All the while your children are watching this unfold and you wonder why your kids are out of control?  They figure, if my mom allows a man to come in over us and take from my mom and us, why should we respect him or her.  Now, that's NOT an excuse for your child to be disrespectful of their parent, ever!  But if you as a woman can't distinguish between a man or a boy then let me make it simple for you.  A M.A.N. means Meets All Needs whereas a B.O.Y. means Burden On You.  Just think about it.  If you have a man living in your house that isn't contributing to it financially and helping to give structure to your children nor even helping to keep the place clean, why is he there?  If it's for the physical comfort...you can get that anywhere and not ever have to bring it home.  Why should you be struggling and then bring someone else in to increase your struggle.  By the way selling drugs out of your home isn't contributing because he just put your life and your kids life in jeopardy.
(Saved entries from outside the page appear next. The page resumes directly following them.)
(** What a call does is a function of the digest of the client address. *)
Lemma address_through_digest (c : call) (d : db) :
  exists f : option str -> result db,
    forall ip, run (with_address ip c) d = f (stored_address ip).
Proof.
  destruct c as [| | |p ua ip0 co u n|e url ua ip0 co u n| |];
    try (match goal with
         | |- exists f, forall ip, run (with_address ip ?c) d = _ =>
             exists (fun _ => run c d); intros ip; reflexivity
         end).
  - exists (fun h =>
      wrap_runtime "Failed to track email open"
        (match email_of_pixel d p with
         | Some eid =>
             os <- insert open_id
                     (mkOpen u eid n ua h co (_detect_device_type ua)
                             (_parse_client_info ua)) (opens d) ;;
             Ok (mkDb (emails d) os (clicks d) (bounces d))
         | None => Ok d
         end)).
    intros ip. reflexivity.
  - exists (fun h =>
      wrap_runtime "Failed to track link click"
        (cs <- insert click_id
                 (mkClick u e url n ua h co (_detect_device_type ua))
                 (clicks d) ;;
         Ok (mkDb (emails d) (opens d) cs (bounces d)))).
    intros ip. reflexivity.
Qed.

(** Only the constructor and the purge remove message rows: after any other
    call every message is still there, under its identifier. *)
Lemma other_calls_keep_messages (c : call) (d d' : db) (eid : str) :
  run c d = Ok d' ->
  c <> Construct -> (forall cutoff, c <> CleanupOldData cutoff) ->
  In eid (map email_id (emails d)) -> In eid (map email_id (emails d')).
Proof.
  intros H Hc Hp Hin. destruct c; simpl in H; try congruence.
  - unfold track_email_send in H.
    destruct (insert _ _ _) as [es|] eqn:E; simpl in H; inversion H; subst.
    apply insert_ok in E. subst es. simpl.
    rewrite map_app, in_app_iff. auto.
  - unfold create_tracking_pixel in H.
    destruct (distinct _); simpl in H; inversion H; subst; simpl.
    rewrite map_map. erewrite map_ext; [exact Hin|].
    intros e. simpl. destruct (Str.eqb _ _); reflexivity.
  - unfold track_open in H. apply wrap_runtime_ok in H.
    destruct (email_of_pixel d pixel_id); [|inversion H; subst; auto].
    destruct (insert _ _ _); simpl in H; inversion H; subst; auto.
  - unfold track_click in H.
    destruct (insert _ _ _); simpl in H; inversion H; subst; auto.
  - unfold track_bounce in H.
    destruct (insert _ _ _); simpl in H; inversion H; subst; simpl.
    rewrite map_map. erewrite map_ext; [exact Hin|].
    intros e. simpl. destruct (Str.eqb _ _); reflexivity.
Qed.
Lemma exp_log_round_trip_witness :
  exists v : vec,
    Metric.log (Arr1 [1/2]) (Arr1 [0]) = Ok [v] /\
    Metric.exp (Arr1 v) (Arr1 [0]) = Ok [[1/2]].
Proof.
  assert (Hp : Spec.in_ball [0]) by ball.
  assert (Hx : Spec.in_ball [1/2]) by ball.
  assert (Eu : Spec.mobius (map Ropp [0]) [1/2] = [1/2]).
  { unfold Spec.mobius, dot, sum, sq. simpl. f_equal. field. }
  assert (En : norm [1/2] = 1/2) by (apply norm_single; lra).
  assert (Hu : Spec.in_ball (Spec.mobius (map Ropp [0]) [1/2]))
    by (rewrite Eu; exact Hx).
  assert (Hnu : atol < norm (Spec.mobius (map Ropp [0]) [1/2]))
    by (rewrite Eu, En; unfold atol; lra).
  assert (Hm : Metric.mobius_add (Arr1 (map Ropp [0])) (Arr1 [1/2]) =
               Ok [[1/2]]).
  { rewrite mobius_add_single by (try exact Hx; now apply in_ball_opp).
    now rewrite Eu. }
  assert (Hc : isclose (norm [1/2]) 0 = false).
  { rewrite En. apply isclose_0_false. unfold atol.
    rewrite Rabs_pos_eq; lra. }
  pose proof (log_single [1/2] [0] [1/2] Hm Hc) as Hlog.
  eexists. split; [exact Hlog|].
  apply (exp_log_round_trip [1/2] [0] _ Hp Hx eq_refl Hu Hnu Hlog).
  rewrite En, (norm_single 0) by lra.
  pose proof (arctanh_lower (1/2) ltac:(lra)) as Ha.
  unfold atol. simpl.
  replace (1 / 2 / (1 + 1 / 2)) with (1 / 3) in Ha by field.
  replace (1 / 2 / (1 / 2)) with 1 by field.
  nra.
Defined.

(** ** Distance, Moebius difference and the inverse hyperbolic tangent *)

Lemma arcosh_arctanh (m : R) :
  0 <= m < 1 ->
  ln ((1 + m ^ 2) / (1 - m ^ 2) +
      sqrt (((1 + m ^ 2) / (1 - m ^ 2)) ^ 2 - 1)) = 2 * arctanh m.
Proof.
  intros Hm. unfold arctanh.
  assert (H1 : 0 < 1 - m ^ 2) by nra.
  replace (((1 + m ^ 2) / (1 - m ^ 2)) ^ 2 - 1)
    with ((2 * m / (1 - m ^ 2)) * (2 * m / (1 - m ^ 2))) by (field; lra).
  rewrite sqrt_square.
  - replace ((1 + m ^ 2) / (1 - m ^ 2) + 2 * m / (1 - m ^ 2))
      with ((1 + m) / (1 - m)) by (field; split; nra).
    field.
  - apply Rmult_le_pos; [lra|]. left. now apply Rinv_0_lt_compat.
Qed.

Lemma dist_row_mobius (a b : vec) :
  Spec.in_ball a -> Spec.in_ball b -> length a = length b ->
  Metric.dist_row a b = 2 * arctanh (norm (Spec.mobius (map Ropp a) b)).
Proof.
  intros Ha Hb Hl.
  pose proof (in_ball_lt_1 a Ha) as Ha1.
  pose proof (in_ball_lt_1 b Hb) as Hb1.
  assert (Hl' : length (map Ropp a) = length b) by now rewrite length_map.
  assert (Ha1' : sum (sq (map Ropp a)) < 1) by now rewrite sum_sq_opp.
  pose proof (mobius_norm _ _ Hl' Ha1' Hb1) as HN.
  pose proof (mobius_den_pos _ _ Hl' Ha1' Hb1) as HD.
  rewrite sum_sq_opp, dot_opp_l in HN, HD.
  set (u := Spec.mobius (map Ropp a) b) in *.
  assert (Hq : 0 < (1 - sum (sq a)) * (1 - sum (sq b)) /
                   (1 + 2 * - dot a b + sum (sq a) * sum (sq b))).
  { apply Rdiv_lt_0_compat; [nra | exact HD]. }
  pose proof (norm_nonneg u) as Hn0.
  pose proof (norm_sq u) as Hn2.
  assert (Hn1 : norm u < 1).
  { destruct (Rlt_dec (norm u) 1) as [Hlt | Hge]; [exact Hlt | nra]. }
  rewrite <- (arcosh_arctanh (norm u)) by lra.
  unfold Metric.dist_row. cbv zeta.
  rewrite (clip_in_ball a Ha), (clip_in_ball b Hb), (sum_sq_diff a b Hl).
  assert (E : 1 + 2 * (sum (sq a) - 2 * dot a b + sum (sq b)) /
                  ((1 - sum (sq a)) * (1 - sum (sq b))) =
              (1 + norm u ^ 2) / (1 - norm u ^ 2)).
  { rewrite Hn2.
    replace (sum (sq u)) with
      (1 - (1 - sum (sq a)) * (1 - sum (sq b)) /
           (1 + 2 * - dot a b + sum (sq a) * sum (sq b))) by lra.
    field. repeat split; try lra.
    assert (0 < (1 - sum (sq a)) * (1 - sum (sq b))) by nra. lra. }
  now rewrite E.
Qed.

(** X12: on the ball, [dist] is twice the inverse hyperbolic tangent of
    the norm of the Moebius difference that [log] computes, times
    [scale]. *)
Theorem dist_mobius_add (self : PoincareBallMetric) (a b : vec) :
  Spec.in_ball a -> Spec.in_ball b -> length a = length b ->
  exists u : vec,
    Metric.mobius_add (Arr1 (map Ropp a)) (Arr1 b) = Ok [u] /\
    Metric.dist self (Arr1 a) (Arr1 b) =
    [[2 * arctanh (norm u) * scale self]].
Proof.
  intros Ha Hb Hl. exists (Spec.mobius (map Ropp a) b). split.
  - apply mobius_add_single; [now apply in_ball_opp | exact Hb].
  - rewrite dist_single. now rewrite dist_row_mobius.
Qed.

Lemma dist_mobius_add_witness :
  exists u : vec,
    Metric.mobius_add (Arr1 (map Ropp [0; 0])) (Arr1 [1/2; 0]) = Ok [u] /\
    Metric.dist {| dimension := 2; scale := 1 |} (Arr1 [0; 0]) (Arr1 [1/2; 0])
    = [[2 * arctanh (norm u) * 1]].
Proof.
  apply (dist_mobius_add {| dimension := 2; scale := 1 |} [0; 0] [1/2; 0]);
    [ball | ball | reflexivity].
Defined.

(** X13: from the origin, [dist] to a point of the ball is
    [2 * arctanh |b| * scale]. *)
Theorem dist_from_origin (self : PoincareBallMetric) (b : vec) :
  Spec.in_ball b ->
  Metric.dist self (Arr1 (repeat 0 (length b))) (Arr1 b) =
  [[2 * arctanh (norm b) * scale self]].
Proof.
  intros Hb. rewrite dist_single.
  rewrite dist_row_mobius;
    [| apply in_ball_zeros | exact Hb | apply repeat_length].
  replace (map Ropp (repeat 0 (length b))) with (repeat 0 (length b)).
  - now rewrite mobius_zero_l.
  - rewrite map_repeat. f_equal. ring.
Qed.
As a mom, being given the opportunity to bring a child into this world is the greatest gift that God could give you.  It IS your responsibility to keep that child safe, to nurture and teach him/her, to support them and expose them to the endless opportunities that are available to help them be productive citizens.

If you can't find a MAN to be the support and help mate that you and your kids need, then you might consider not pushing so much to "get" a man that's ultimately will be aurden on you but to instead put focus on yourself and your family.  It's hard enough to get your kids into the habit of bathing, brushing teeth, using deodorant, washing and wearing clean clothes, cleaning their room and/or the kitch.  AND now you have to tell the person sharing your bed these things too?!  Say what?!!!  This is NOT the way that relationship should go.  You shouldn't have to be on your kids and your man too about the same things.  By the way, if you are claiming to have a "date night" and it only happens when YOU get paid, then that's not a date night.  I'm just saying, how can you say he's taking you out for date night with your money, driving your car and paying for the meal with your money.  Get a grip and get strong.  Stop allowing yourself to be used for a 30 second "feel good" feeling and when you come down from that, you still have bills to pay and another mouth to feed.  Raise your children, not someone else.  Apparently, you didn't get the memo!